Find the line holding "the packet fields" in the entries below. Give it again exactly, along with every line after it up to and including the line holding "Definition popcount (z".

_EXCERPTED RECORDS_.

%%

(* ===== verification/Hqos.v ===== *)
(** * Quality of service on the way out

    Models [src/dpdk/hqos/hqos.c] and the commands of [src/dpdk/device/cli.c] that set
    the packet fields and the table of traffic classes: a worker marks a packet with
    subport, pipe, traffic class and queue, read from its bytes, and puts it on a ring
    of its own; a thread takes packets from the rings of a device, hands them to DPDK's
    scheduler in bursts and sends what the scheduler lets out.  The rings, the scheduler
    and the card are DPDK's: what they give and accept are arguments, what is handed to
    them is recorded. *)
From S2P Require Import Prelude Wdata PktIo.

Implicit Types (from : list Z) (mem : gmap Z Z).

Section hqos.
(** What the compiler's counts of leading and trailing zeros answer for 0. *)
Context (zero_count : Z).

(** ** Masks of packet fields *)

Fixpoint pos_popcount (p : positive) : Z :=
  match p with xH => 1 | xO p => pos_popcount p | xI p => 1 + pos_popcount p end.
Definition popcount (z : Z) : Z := match z with Zpos p => pos_popcount p | _ => 0 end.
Fixpoint pos_ctz (p : positive) : Z := match p with xO p => 1 + pos_ctz p | _ => 0 end.
Definition count_trailing_zeros (z : Z) : Z := match z with Zpos p => pos_ctz p | _ => zero_count end.
Definition count_leading_zeros (z : Z) : Z := match z with Zpos _ => 63 - Z.log2 z | _ => zero_count end.

Definition dpdk_hqos_validate_mask (mask n : Z) : Z :=
  let count := popcount mask in
  let pos_lead := 64 - count_leading_zeros mask in
  let pos_trail := count_trailing_zeros mask in
  let count_expected := popcount (u32 (n - 1)) in
  if decide (n = 0) then -1
  else if decide (mask = 0 /\ n = 1) then 0
  else if decide ((mask = 0 /\ n <> 1) \/ (mask <> 0 /\ n = 1)) then -2
  else if decide (pos_lead - pos_trail <> count) then -3
  else if decide (count <> count_expected) then -4
  else 0.

(** ** What a worker knows of a device *)

(** [hqos_field<i>_slabpos], [_slabmask] and [_slabshr]. *)
Record slab := mk_slab { slabpos : Z; slabmask : Z; slabshr : Z }.
Record dpdk_device_hqos_per_worker_thread_t := mk_wt {
  hqos_field0 : slab; hqos_field1 : slab; hqos_field2 : slab; hqos_tc_table : gmap Z Z
}.
#[export] Instance zeroed_wt : Zeroed dpdk_device_hqos_per_worker_thread_t :=
  mk_wt (mk_slab 0 0 0) (mk_slab 0 0 0) (mk_slab 0 0 0) ∅.
Implicit Types (wt : dpdk_device_hqos_per_worker_thread_t) (wts : gmap Z dpdk_device_hqos_per_worker_thread_t) (s : slab).

Definition BITFIELD mem (byte_array : Z) s : Z :=
  Z.shiftr (Z.land (bswap64 (le_at mem (byte_array + slabpos s) 8)) (slabmask s)) (slabshr s).

Definition RTE_SCHED_PORT_HIERARCHY (subport pipe traffic_class queue color : Z) : Z :=
  Z.lor (Z.lor (Z.lor (Z.lor (Z.land queue 0x3) (Z.shiftl (Z.land traffic_class 0x3) 2)) (Z.shiftl (Z.land color 0x3) 4))
    (Z.shiftl (Z.land subport 0xFFFF) 16)) (Z.shiftl (Z.land pipe 0xFFFFFFFF) 32).

(** [hash.sched] of a packet. *)
Record sched_meta := mk_meta { sched_lo : Z; sched_hi : Z }.
#[export] Instance zeroed_meta : Zeroed sched_meta := mk_meta 0 0.

Section metadata.
Context (mem : gmap Z Z) (mbufs : gmap Z rte_mbuf) (wt : dpdk_device_hqos_per_worker_thread_t).

Definition rte_pktmbuf_mtod (pkt : Z) : Z := buf_addr mbufs.[pkt] + data_off mbufs.[pkt].

Definition pkt_sched (pkt : Z) : Z :=
  let pkt_data := rte_pktmbuf_mtod pkt in
  let pkt_subport := BITFIELD mem pkt_data (hqos_field0 wt) in
  let pkt_pipe := BITFIELD mem pkt_data (hqos_field1 wt) in
  let pkt_dscp := BITFIELD mem pkt_data (hqos_field2 wt) in
  let pkt_tc := Z.shiftr (hqos_tc_table wt).[Z.land pkt_dscp 0x3F] 2 in
  let pkt_tc_q := Z.land (hqos_tc_table wt).[Z.land pkt_dscp 0x3F] 0x3 in
  RTE_SCHED_PORT_HIERARCHY pkt_subport pkt_pipe pkt_tc pkt_tc_q 0.
Definition set_sched (pkt sched : Z) (meta : gmap Z sched_meta) : gmap Z sched_meta :=
  meta.[pkt <- mk_meta (Z.land sched 0xFFFFFFFF) (Z.shiftr sched 32)].

(** Four packets at a time, then one at a time. *)
Fixpoint dpdk_hqos_metadata_set from (meta : gmap Z sched_meta) : gmap Z sched_meta :=
  match from with
  | pkt0 :: ((pkt1 :: pkt2 :: pkt3 :: from4) as from1) =>
      let sched0 := pkt_sched pkt0 in
      let sched1 := pkt_sched pkt1 in
      let sched2 := pkt_sched pkt2 in
      let sched3 := pkt_sched pkt3 in
      dpdk_hqos_metadata_set from4 (set_sched pkt3 sched3 (set_sched pkt2 sched2 (set_sched pkt1 sched1 (set_sched pkt0 sched0 meta))))
  | pkt :: from1 => dpdk_hqos_metadata_set from1 (set_sched pkt (pkt_sched pkt) meta)
  | [] => meta
  end.
End metadata.

(** ** Configuration *)

Record dpdk_device_config_hqos_t := mk_hqos_conf {
  burst_enq : Z; burst_deq : Z;
  pktfield0 : Z * Z; pktfield1 : Z * Z; pktfield2 : Z * Z;
  tc_table : gmap Z Z;
  n_subports_per_port : Z; n_pipes_per_subport : Z
}.
Implicit Types (conf : dpdk_device_config_hqos_t).

(** [hqos_params_default]; a field is its position and its mask. *)
Definition hqos_params_default : dpdk_device_config_hqos_t :=
  mk_hqos_conf 256 220 (0, 0) (40, 0x0000000FFF000000) (8, 0x00000000000000FC)
    (list_to_map (imap (fun i (e : Z) => (Z.of_nat i, e)) (concat (repeat (seqZ 0 16) 4)))) 1 4096.

(** What [dpdk_port_setup_hqos] keeps of a device for its thread: [pkts_enq] are the
    first [pkts_enq_len] entries of the array, [pkts_enq_size] the length it is allocated
    with, [n_swq] the number of rings. *)
Record dpdk_device_hqos_per_hqos_thread_t := mk_ht {
  pkts_enq : list Z; swq_pos : Z; flush_count : Z;
  hqos_burst_enq : Z; hqos_burst_deq : Z; n_swq : Z; pkts_enq_size : Z
}.
Implicit Types (h : dpdk_device_hqos_per_hqos_thread_t).

Definition setup_slab (f : Z * Z) : slab := mk_slab f.1 f.2 (count_trailing_zeros f.2).
Definition setup_worker conf : dpdk_device_hqos_per_worker_thread_t :=
  mk_wt (setup_slab (pktfield0 conf)) (setup_slab (pktfield1 conf)) (setup_slab (pktfield2 conf)) (tc_table conf).
Definition worker_tid (worker_thread_first i : Z) : Z := if decide (i <> 0) then worker_thread_first + (i - 1) else i.

(** [granted]: DPDK makes the rings and takes the parameters of port, subports and
    pipes; [None] is the error. *)
Definition dpdk_port_setup_hqos (granted : bool) (worker_thread_first worker_thread_count : Z) conf :
    option (gmap Z dpdk_device_hqos_per_worker_thread_t * dpdk_device_hqos_per_hqos_thread_t) :=
  if (granted : bool) then
    let wts := foldl (fun wts i => wts.[worker_tid worker_thread_first i <- setup_worker conf]) ∅ (seqZ 0 (worker_thread_count + 1)) in
    Some (wts, mk_ht [] 0 0 (burst_enq conf) (burst_deq conf) (worker_thread_count + 1) (u32 (2 * burst_enq conf - 1) + 1))
  else None.

Definition RTE_SCHED_TRAFFIC_CLASSES_PER_PIPE : Z := 4.
Definition RTE_SCHED_QUEUES_PER_TRAFFIC_CLASS : Z := 4.

(** The command's numbers are [2 ^ 32 - 1] where they are not given; [named]: an
    interface was.  The answer is whether the command succeeded. *)
Definition set_dpdk_if_hqos_tctbl (workers : option (Z * Z)) (named : bool) (entry tc queue : Z) wts :
    gmap Z dpdk_device_hqos_per_worker_thread_t * bool :=
  if negb named then (wts, false)
  else if decide (entry >= 64) then (wts, false)
  else if decide (tc >= RTE_SCHED_TRAFFIC_CLASSES_PER_PIPE) then (wts, false)
  else if decide (queue >= RTE_SCHED_QUEUES_PER_TRAFFIC_CLASS) then (wts, false)
  else match workers with
       | None => (wts, false)
       | Some (worker_thread_first, worker_thread_count) =>
           let val := u32 (tc * RTE_SCHED_QUEUES_PER_TRAFFIC_CLASS + queue) in
           (foldl (fun wts i =>
              let wt := wts.[worker_thread_first + i] in
              wts.[worker_thread_first + i <- mk_wt (hqos_field0 wt) (hqos_field1 wt) (hqos_field2 wt) (hqos_tc_table wt).[entry <- val]])
              wts (seqZ 0 worker_thread_count), true)
       end.

(** The entry of the device in the configuration.  [pci]: the device has a PCI address,
    and what the table of addresses has for it; without an address the pointer still
    holds what was found for the workers before, and its word is taken as the index. *)
Definition find_devconf (workers_word : Z) (pci : option (option Z)) (dev_confs : gmap Z dpdk_device_config_hqos_t)
    (default_devconf : dpdk_device_config_hqos_t) : option dpdk_device_config_hqos_t :=
  let p := match pci with Some p => p | None => Some workers_word end in
  match p with Some i => dev_confs !! i | None => Some default_devconf end.

Definition field_size conf (id : Z) : Z :=
  if decide (id = 0) then n_subports_per_port conf else if decide (id = 1) then n_pipes_per_subport conf else 64.
Definition set_slab (id : Z) s wt : dpdk_device_hqos_per_worker_thread_t :=
  if decide (id = 0) then mk_wt s (hqos_field1 wt) (hqos_field2 wt) (hqos_tc_table wt)
  else if decide (id = 1) then mk_wt (hqos_field0 wt) s (hqos_field2 wt) (hqos_tc_table wt)
  else mk_wt (hqos_field0 wt) (hqos_field1 wt) s (hqos_tc_table wt).

(** [conf]: the device's entry, found by [find_devconf]; [enabled] its [hqos_enabled]. *)
Definition set_dpdk_if_hqos_pktfield (workers : option (Z * Z)) (named enabled : bool) conf (id offset mask : Z) wts :
    gmap Z dpdk_device_hqos_per_worker_thread_t * bool :=
  match workers with
  | None => (wts, false)
  | Some (worker_thread_first, worker_thread_count) =>
      if negb named then (wts, false)
      else if negb enabled then (wts, true)
      else if decide (id >= 3) then (wts, false)
      else if decide (dpdk_hqos_validate_mask mask (field_size conf id) <> 0) then (wts, false)
      else (foldl (fun wts i => wts.[worker_thread_first + i <- set_slab id (mk_slab offset mask (count_trailing_zeros mask)) wts.[worker_thread_first + i]])
              wts (seqZ 0 worker_thread_count), true)
  end.

(** ** The thread *)

Definition HQOS_FLUSH_COUNT_THRESHOLD : Z := 100000.

(** The calls of DPDK: a burst taken from a ring, one handed to the scheduler, one
    taken from it, one offered to the card with the number it accepted, a packet freed. *)
Inductive rte_call :=
| rte_ring_sc_dequeue_burst (swq : Z) (pkts : list Z)
| rte_sched_port_enqueue (pkts : list Z)
| rte_sched_port_dequeue (pkts : list Z)
| rte_eth_tx_burst (pkts : list Z) (n : Z)
| rte_pktmbuf_free (pkt : Z).

Section visit.
(** What each ring has for the thread. *)
Context (ring : Z -> list Z).

(** The [for] loop over the rings; [out] is done with a full burst. *)
Fixpoint swq_loop (out : list Z -> list rte_call) (n : nat) h : dpdk_device_hqos_per_hqos_thread_t * list rte_call :=
  match n with
  | O => (h, [])
  | S n =>
      let swq := swq_pos h in
      let pkts := pkts_enq h ++ ring swq in
      let swq_pos := if decide (swq + 1 >= n_swq h) then 0 else swq + 1 in
      let took := rte_ring_sc_dequeue_burst swq (ring swq) in
      if decide (Z.of_nat (length pkts) >= hqos_burst_enq h)
      then (mk_ht [] swq_pos 0 (hqos_burst_enq h) (hqos_burst_deq h) (n_swq h) (pkts_enq_size h), took :: out pkts)
      else let '(h, calls) := swq_loop out n (mk_ht pkts swq_pos (flush_count h) (hqos_burst_enq h) (hqos_burst_deq h) (n_swq h) (pkts_enq_size h)) in
           (h, took :: calls)
  end.

Definition flush_step h : dpdk_device_hqos_per_hqos_thread_t * list rte_call :=
  if decide (pkts_enq h <> []) then
    let n := u32 (flush_count h + 1) in
    if decide (n = HQOS_FLUSH_COUNT_THRESHOLD)
    then (mk_ht [] (swq_pos h) 0 (hqos_burst_enq h) (hqos_burst_deq h) (n_swq h) (pkts_enq_size h), [rte_sched_port_enqueue (pkts_enq h)])
    else (mk_ht (pkts_enq h) (swq_pos h) n (hqos_burst_enq h) (hqos_burst_deq h) (n_swq h) (pkts_enq_size h), [])
  else (h, []).

(** The loop that sends what the scheduler let out; [None] while the card has not
    accepted all of it. *)
Fixpoint send_loop (pkts : list Z) (accepts : list Z) : option (list rte_call) :=
  match pkts, accepts with
  | [], _ => Some []
  | _, [] => None
  | _, n :: accepts => let? calls := send_loop (drop (Z.to_nat n) pkts) accepts in Some (rte_eth_tx_burst pkts n :: calls)
  end.

(** One device, once: [sched_out] is what the scheduler lets out. *)
Definition hqos_visit (sched_out accepts : list Z) h : option (dpdk_device_hqos_per_hqos_thread_t * list rte_call) :=
  let '(h, calls1) := swq_loop (fun pkts => [rte_sched_port_enqueue pkts]) (Z.to_nat (n_swq h)) h in
  let '(h, calls2) := flush_step h in
  let? calls3 := send_loop sched_out accepts in
  Some (h, calls1 ++ calls2 ++ rte_sched_port_dequeue sched_out :: calls3).

(** The same with [DPDK_HQOS_DBG_BYPASS]: a full burst goes to the card, which accepts
    [n] packets; the others are freed. *)
Definition bypass_out (n : Z) (pkts : list Z) : list rte_call :=
  rte_eth_tx_burst pkts n :: map rte_pktmbuf_free (drop (Z.to_nat n) pkts).
Definition bypass_visit (n : Z) h : dpdk_device_hqos_per_hqos_thread_t * list rte_call :=
  let '(h, calls1) := swq_loop (bypass_out n) (Z.to_nat (n_swq h)) h in
  let '(h, calls2) := flush_step h in
  (h, calls1 ++ calls2).
End visit.

(** The devices of a thread take turns. *)
Record hqos_thread := mk_thread { dev_pos : Z; device_state : gmap Z dpdk_device_hqos_per_hqos_thread_t }.
#[export] Instance zeroed_ht : Zeroed dpdk_device_hqos_per_hqos_thread_t := mk_ht [] 0 0 0 0 0 0.

Definition dpdk_hqos_thread_internal (ring : Z -> Z -> list Z) (sched_out accepts : list Z) (devices : list Z) (t : hqos_thread) :
    option (hqos_thread * list rte_call) :=
  let n_devs := Z.of_nat (length devices) in
  if decide (n_devs = 0) then Some (mk_thread 0 (device_state t), [])
  else
    let dev_pos := if decide (dev_pos t >= n_devs) then 0 else dev_pos t in
    let? dev := devices !! Z.to_nat dev_pos in
    let? (h, calls) := hqos_visit (ring dev) sched_out accepts (device_state t).[dev] in
    Some (mk_thread (dev_pos + 1) (device_state t).[dev <- h], calls).
End hqos.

%%

_TASK OUTPUT_.
    the packet fields and the table of traffic classes: a worker marks a packet with
    subport, pipe, traffic class and queue, read from its bytes, and puts it on a ring
    of its own; a thread takes packets from the rings of a device, hands them to DPDK's
    scheduler in bursts and sends what the scheduler lets out.  The rings, the scheduler
    and the card are DPDK's: what they give and accept are arguments, what is handed to
    them is recorded. *)
From S2P Require Import Prelude Wdata PktIo.

Implicit Types (from : list Z) (mem : gmap Z Z).

Section hqos.
(** What the compiler's counts of leading and trailing zeros answer for 0. *)
Context (zero_count : Z).

(** ** Masks of packet fields *)

Fixpoint pos_popcount (p : positive) : Z :=
  match p with xH => 1 | xO p => pos_popcount p | xI p => 1 + pos_popcount p end.
Definition popcount (z : Z) : Z := match z with Zpos p => pos_popcount p | _ => 0 end.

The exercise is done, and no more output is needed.